Exercise aim
Every line containing the word "embedding" must be pulled from the records.

[Collected data]
(** * network_monitor: endpoints with an owned C-string address

    Shallow embedding of [network.h], [network.cpp] and [main.cpp], and of
    [isValidIPv4] as the README prints it.

    The program keeps the address of a connection in a [char*] buffer that
    the constructor allocates with [new char[]] and fills with [strcpy].
    Ownership and aliasing are therefore properties of the store, and the
    embedding keeps the store explicit: a block-structured heap, pointers
    into blocks, and a monad for computations that read and write the heap
    and append to [std::cout]. *)

From Stdlib Require Import ZArith String Ascii DecimalString DecimalPos DecimalZ.
From stdpp Require Import gmap strings list.


(** ** Store *)

(** A [char] cell is either initialised or still indeterminate, as the cells
    of a block obtained from [new char[n]] are. *)
Definition cell : Type := option ascii.

(** The terminator of a C string. *)
Definition NUL : ascii := Ascii.zero.

(** A [char*]: a block and an offset into it. *)
Record ptr : Type := Ptr { blk : positive; off : nat }.

Record state : Type := State {
  heap : gmap positive (list cell);
  cout : string
}.

(** Modelled from the spec: the error taxonomy of section 7.  The source
    has no [throw]; the type is here so that "fails with InvalidArgument"
    can be said of a computation. *)
Inductive exn : Type := InvalidArgument.

(** The three ways a C++ computation ends: it returns, it throws, or its
    behaviour is undefined. *)
Inductive result (A : Type) : Type :=
  | Normal (a : A) (st : state)
  | Raise (e : exn) (st : state)
  | Undefined.
Arguments Normal {A} a st.
Arguments Raise {A} e st.
Arguments Undefined {A}.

Exercise solution
    Shallow embedding of [network.h], [network.cpp] and [main.cpp], and of
    embedding keeps the store explicit: a block-structured heap, pointers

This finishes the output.